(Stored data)

[Start of section]

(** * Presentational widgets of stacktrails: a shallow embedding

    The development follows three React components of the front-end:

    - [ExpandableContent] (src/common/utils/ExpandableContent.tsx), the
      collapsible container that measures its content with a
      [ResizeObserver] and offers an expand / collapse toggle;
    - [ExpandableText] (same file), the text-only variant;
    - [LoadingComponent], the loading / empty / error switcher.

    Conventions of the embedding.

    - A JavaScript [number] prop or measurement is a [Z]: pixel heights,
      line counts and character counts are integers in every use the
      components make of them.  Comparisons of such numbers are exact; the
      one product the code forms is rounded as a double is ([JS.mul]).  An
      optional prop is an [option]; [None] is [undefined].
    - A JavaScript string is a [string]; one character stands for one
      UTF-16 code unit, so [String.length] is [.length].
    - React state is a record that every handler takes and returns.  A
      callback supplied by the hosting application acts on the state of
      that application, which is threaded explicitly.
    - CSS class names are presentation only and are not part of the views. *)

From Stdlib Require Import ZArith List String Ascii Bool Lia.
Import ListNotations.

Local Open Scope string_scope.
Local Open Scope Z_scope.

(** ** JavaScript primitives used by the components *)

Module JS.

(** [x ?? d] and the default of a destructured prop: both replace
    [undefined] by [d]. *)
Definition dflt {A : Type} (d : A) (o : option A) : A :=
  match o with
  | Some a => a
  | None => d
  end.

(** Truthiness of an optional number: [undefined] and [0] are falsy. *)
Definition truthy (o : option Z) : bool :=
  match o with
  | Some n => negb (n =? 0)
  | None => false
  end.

[End of section]

▸ **Instructions to follow**
Lines containing "prop": tally them across the records above and give the total alone.

▸ **Task answer**
3